6 STEPS TO SELECTING “GOOD” WORSHIP SONGS
- PRAY. It seems simple enough, but many today have a mindset of “let the Holy Spirit move in worship.” I agree with that statement, but the Holy Spirit can begin to move, even in the preparation stage as songs are selected for congregational singing. Ask for guidance. Ask for wisdom. Beg for God to lead.
- Are the lyrics of the song Gospel-centered or Gospel-rich? Pick songs that systematically and intentionally tell the message of the Gospel. Gospel rich lyrics remind believers of the greatness of God and also allow the unbeliever to have a small glimpse into why we are celebrating God together. These can be testimonial or ascriptive in nature.
- Can we find any of these lyrics directly in scripture? Not every song has to be a direct quotation of scripture, but if it does, you know it is true.

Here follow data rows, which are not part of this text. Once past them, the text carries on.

(* ===== verification/Array.v ===== *)
(** * Arrays and counted loops

    A C array is a list read and written at a [Z] index, out of bounds being
    a fault; a [for] loop with a counter is [for_loop].  [arr] and [mat] say
    what an array and a matrix stored row by row hold, as a function of the
    index, which is how the proofs read them. *)

From stdpp Require Import base numbers list.
From Stdlib Require Import ZArith Lia.
From S2P Require Import Prelude.

Open Scope Z_scope.

Definition aget {A} (l : list A) (i : Z) : result A :=
  if i <? 0 then Fault OutOfBounds
  else match l !! Z.to_nat i with Some x => Ok x | None => Fault OutOfBounds end.

Definition aset {A} (l : list A) (i : Z) (x : A) : result (list A) :=
  if (i <? 0) || (Z.of_nat (length l) <=? i) then Fault OutOfBounds
  else Ok (<[Z.to_nat i := x]> l).

(** [for (i = lo; i < hi; ++i) body] *)
Fixpoint for_iter {St} (n : nat) (i : Z) (body : Z -> St -> result St) (s : St) : result St :=
  match n with
  | O => Ok s
  | S n => let! s' := body i s in for_iter n (i + 1) body s'
  end.

Definition for_loop {St} (lo hi : Z) (body : Z -> St -> result St) (s : St) : result St :=
  for_iter (Z.to_nat (hi - lo)) lo body s.

(** [while (m <= n) m <<= 1], on an [int] *)
Fixpoint double_up (fuel : nat) (n m : Z) : result Z :=
  if m <=? n then
    match fuel with O => NoFuel | S fuel => double_up fuel n (wrap_i32 (Z.shiftl m 1)) end
  else Ok m.

(** ** Loops *)

Lemma for_iter_spec {St} (I : Z -> St -> Prop) body n lo s :
  I lo s ->
  (forall i s, lo <= i < lo + Z.of_nat n -> I i s -> exists s', body i s = Ok s' /\ I (i + 1) s') ->
  exists s', for_iter n lo body s = Ok s' /\ I (lo + Z.of_nat n) s'.
Proof.
  revert lo s. induction n as [|n IH]; intros lo s HI Hb; cbn [for_iter].
  - exists s. split; [done|]. by replace (lo + Z.of_nat 0) with lo by lia.
  - destruct (Hb lo s) as (s1 & -> & H1); [lia|done|]. cbn [rbind].
    destruct (IH (lo + 1) s1) as (s2 & -> & H2); [done|intros; apply Hb; [lia|done]|].
    exists s2. split; [done|]. by replace (lo + Z.of_nat (S n)) with (lo + 1 + Z.of_nat n) by lia.
Qed.

(** A loop that keeps an invariant of its counter ends with it. *)
Lemma for_loop_spec {St} (I : Z -> St -> Prop) lo hi body s :
  lo <= hi -> I lo s ->
  (forall i s, lo <= i < hi -> I i s -> exists s', body i s = Ok s' /\ I (i + 1) s') ->
  exists s', for_loop lo hi body s = Ok s' /\ I hi s'.
Proof.
  intros Hle HI Hb. unfold for_loop.
  destruct (for_iter_spec I body (Z.to_nat (hi - lo)) lo s HI) as (s' & E & H).
  { intros i s1 Hi. apply Hb. lia. }
  exists s'. split; [done|]. by replace (lo + Z.of_nat (Z.to_nat (hi - lo))) with hi in H by lia.
Qed.

(** Two loops whose bodies agree wherever [I] holds, which it keeps doing. *)
Lemma for_loop_ext {St} (I : St -> Prop) lo hi (f g : Z -> St -> result St) s :
  (forall i s, lo <= i < hi -> I s -> f i s = g i s) ->
  (forall i s s', lo <= i < hi -> I s -> g i s = Ok s' -> I s') ->
  I s ->
  for_loop lo hi f s = for_loop lo hi g s /\ forall s', for_loop lo hi g s = Ok s' -> I s'.
Proof.
  unfold for_loop. intros Hfg Hg.
  assert (H : forall n i s, lo <= i -> i + Z.of_nat n <= Z.max lo hi -> I s ->
    for_iter n i f s = for_iter n i g s /\ forall s', for_iter n i g s = Ok s' -> I s').
  { induction n as [|n IH]; intros i s0 H1 H2 HI; cbn [for_iter].
    - split; [done|]. by intros s' [= <-].
    - rewrite Hfg by (lia || done). destruct (g i s0) as [s1| |] eqn:E; cbn [rbind]; [|done..].
      apply IH; [lia|lia|]. apply (Hg i s0); [lia|done..]. }
  intros HI. apply H; [lia|lia|done].
Qed.

(** The doubling ends just above [n]. *)
Lemma double_up_spec fuel n m :
  0 <= n -> 1 <= m -> n < m * 2 ^ Z.of_nat fuel -> Z.max m (2 * n) < 2 ^ 31 ->
  exists m', double_up fuel n m = Ok m' /\ n < m' /\ m <= m' <= Z.max m (2 * n).
Proof.
  intros Hn. revert m. induction fuel as [|fuel IH]; intros m Hm Hf Hb; cbn [double_up].
  - destruct (Z.leb_spec m n); [change (2 ^ Z.of_nat 0) with 1 in Hf; lia|].
    exists m. split; [done|lia].
  - destruct (Z.leb_spec m n); [|exists m; split; [done|lia]].
    rewrite Z.shiftl_mul_pow2, Z.pow_1_r by lia. rewrite wrap_small by lia.
    rewrite Nat2Z.inj_succ, Z.pow_succ_r in Hf by lia.
    destruct (IH (m * 2)) as (m' & -> & H1 & H2); [lia|lia|lia|].
    exists m'. split; [done|lia].
Qed.

(** ** Arrays as functions *)

Definition upd {A} (f : Z -> A) (i : Z) (x : A) : Z -> A :=
  fun j => if j =? i then x else f j.

Definition upd2 {A} (g : Z -> Z -> A) (i j : Z) (x : A) : Z -> Z -> A :=
  fun i' j' => if (i' =? i) && (j' =? j) then x else g i' j'.

Lemma upd_at {A} (f : Z -> A) i x : upd f i x i = x.
Proof. unfold upd. by rewrite Z.eqb_refl. Qed.

Lemma upd_ne {A} (f : Z -> A) i j x : j <> i -> upd f i x j = f j.
Proof. unfold upd. intros. by destruct (Z.eqb_spec j i). Qed.

Lemma upd2_at {A} (g : Z -> Z -> A) i j x : upd2 g i j x i j = x.
Proof. unfold upd2. by rewrite !Z.eqb_refl. Qed.

Lemma upd2_ne {A} (g : Z -> Z -> A) i j i' j' x :
  (i', j') <> (i, j) -> upd2 g i j x i' j' = g i' j'.
Proof. unfold upd2. intros. destruct (Z.eqb_spec i' i), (Z.eqb_spec j' j); by subst. Qed.

(** [l] has [n] cells and holds [f i] at index [i]. *)
Definition arr {A} (l : list A) (n : Z) (f : Z -> A) : Prop :=
  Z.of_nat (length l) = n /\ forall i, 0 <= i < n -> l !! Z.to_nat i = Some (f i).

Lemma arr_get {A} (l : list A) n f i : arr l n f -> 0 <= i < n -> aget l i = Ok (f i).
Proof.
  intros [_ Hf] Hi. unfold aget. rewrite Hf by done.
  by destruct (Z.ltb_spec i 0); [lia|].
Qed.

Lemma arr_set {A} (l : list A) n f i x :
  arr l n f -> 0 <= i < n -> exists l', aset l i x = Ok l' /\ arr l' n (upd f i x).
Proof.
  intros [Hn Hf] Hi. unfold aset.
  destruct (Z.ltb_spec i 0); [lia|]. destruct (Z.leb_spec (Z.of_nat (length l)) i); [lia|].
  simpl. eexists. split; [done|]. split; [by rewrite length_insert|].
  intros j Hj. unfold upd. destruct (Z.eqb_spec j i) as [->|].
  - apply list_lookup_insert_eq. lia.
  - rewrite list_lookup_insert_ne by lia. by apply Hf.
Qed.

Lemma arr_ext {A} (l : list A) n f g :
  arr l n f -> (forall i, 0 <= i < n -> f i = g i) -> arr l n g.
Proof. intros [Hn Hf] Hg. split; [done|]. intros i Hi. by rewrite Hf, Hg. Qed.

Lemma arr_replicate {A} n (x : A) : 0 <= n -> arr (replicate (Z.to_nat n) x) n (fun _ => x).
Proof.
  intros Hn. split; [rewrite length_replicate; lia|].
  intros i Hi. apply lookup_replicate_2. lia.
Qed.

Lemma arr_seqZ n : 0 <= n -> arr (seqZ 0 n) n (fun i => i).
Proof.
  intros Hn. split; [rewrite length_seqZ; lia|].
  intros i Hi. rewrite lookup_seqZ_lt by lia. f_equal. lia.
Qed.

(** ** Matrices stored row by row *)

(** [INDEX (i, j, N)] of routing/route.h: [N * i + j] *)
Definition INDEX (i j N : Z) : Z := wrap_i32 (N * i + j).

(** [l] holds [g i j] at [INDEX (i, j, n)]; it may be longer. *)
Definition mat {A} (l : list A) (n : Z) (g : Z -> Z -> A) : Prop :=
  n * n <= Z.of_nat (length l) /\
  forall i j, 0 <= i < n -> 0 <= j < n -> l !! Z.to_nat (n * i + j) = Some (g i j).

(** The sides whose square an [int] holds. *)
Definition side_ok (n : Z) : Prop := 0 <= n <= 46340.

Lemma INDEX_id i j n : side_ok n -> 0 <= i < n -> 0 <= j < n -> INDEX i j n = n * i + j.
Proof.
  unfold side_ok, INDEX. intros. apply wrap_small. split; [nia|].
  assert (n * i + j <= n * n) by nia. assert (n * n <= 46340 * 46340) by nia. lia.
Qed.

Lemma cell_inj n i j i' j' :
  0 <= j < n -> 0 <= j' < n -> n * i + j = n * i' + j' -> i = i' /\ j = j'.
Proof.
  intros. assert (i = i').
  { transitivity ((n * i + j) / n); [|transitivity ((n * i' + j') / n); [congruence|]].
    - symmetry. replace (n * i + j) with (j + i * n) by lia.
      rewrite Z.div_add, Z.div_small by lia. lia.
    - replace (n * i' + j') with (j' + i' * n) by lia.
      rewrite Z.div_add, Z.div_small by lia. lia. }
  subst. lia.
Qed.

Lemma cell_lt n i j : 0 <= i < n -> 0 <= j < n -> 0 <= n * i + j < n * n.
Proof. nia. Qed.

Section Matrix.
Context {A : Type} (n : Z) (Hn : side_ok n).

Lemma mat_get (l : list A) g i j :
  mat l n g -> 0 <= i < n -> 0 <= j < n -> aget l (INDEX i j n) = Ok (g i j).
Proof using Hn.
  intros [_ Hg] Hi Hj. rewrite INDEX_id by done. unfold aget.
  destruct (Z.ltb_spec (n * i + j) 0); [nia|]. by rewrite Hg.
Qed.

Lemma mat_set (l : list A) g i j x :
  mat l n g -> 0 <= i < n -> 0 <= j < n ->
  exists l', aset l (INDEX i j n) x = Ok l' /\ mat l' n (upd2 g i j x).
Proof using Hn.
  intros [Hlen Hg] Hi Hj. rewrite INDEX_id by done.
  pose proof (cell_lt n i j Hi Hj). unfold aset.
  destruct (Z.ltb_spec (n * i + j) 0); [lia|].
  destruct (Z.leb_spec (Z.of_nat (length l)) (n * i + j)); [lia|]. simpl.
  eexists. split; [done|]. split; [by rewrite length_insert|].
  intros i' j' Hi' Hj'. unfold upd2.
  destruct (Z.eqb_spec i' i) as [->|], (Z.eqb_spec j' j) as [->|]; simpl.
  - apply list_lookup_insert_eq. lia.
  - rewrite list_lookup_insert_ne; [by apply Hg|]. nia.
  - rewrite list_lookup_insert_ne; [by apply Hg|].
    pose proof (cell_lt n i' j Hi' Hj). intros E. destruct (cell_inj n i j i' j); lia.
  - rewrite list_lookup_insert_ne; [by apply Hg|].
    pose proof (cell_lt n i' j' Hi' Hj'). intros E. destruct (cell_inj n i j i' j'); lia.
Qed.

Lemma mat_replicate (x : A) : mat (replicate (Z.to_nat (n * n)) x) n (fun _ _ => x).
Proof using Hn.
  unfold side_ok in Hn. split; [rewrite length_replicate; nia|].
  intros i j Hi Hj. apply lookup_replicate_2.
  pose proof (cell_lt n i j Hi Hj). nia.
Qed.

Lemma mat_ext (l : list A) g h :
  mat l n g -> (forall i j, 0 <= i < n -> 0 <= j < n -> g i j = h i j) -> mat l n h.
Proof using. intros [Hl Hg] H. split; [done|]. intros i j Hi Hj. by rewrite Hg, H. Qed.
End Matrix.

- Do these lyrics align with the truths of scripture? If you can not find a direct scriptural quote, then the song should align with the truths of scripture given in an accurate, historical interpretation of the Word of God. Songs should properly present the the truths of who God is according to scripture.
- There are 170,000 words in the English language. Did the writer choose the correct lyrics so that the song says what it means to say? Remember, if God put the song in the mouth of the song writer, it will not cause confusion, it will scream of the truth of who God is. It will celebrate God! It will sing about God! It will relay the message of God!
- Does my pastor read these lyrics and know that the song will teach, encourage, edify and direct our church in a Gospel-centric direction? This is a humbling time for a leader–presenting songs to a person in authority–and sometimes having that authority figure say, “no.” Yet remember, he is the “shepherd” that local body of believers, and shepherd will always want what is best for the sheep. Trust your pastor’s decision and rejoice when he rejoices over a song and release, when he releases a song as not worthy.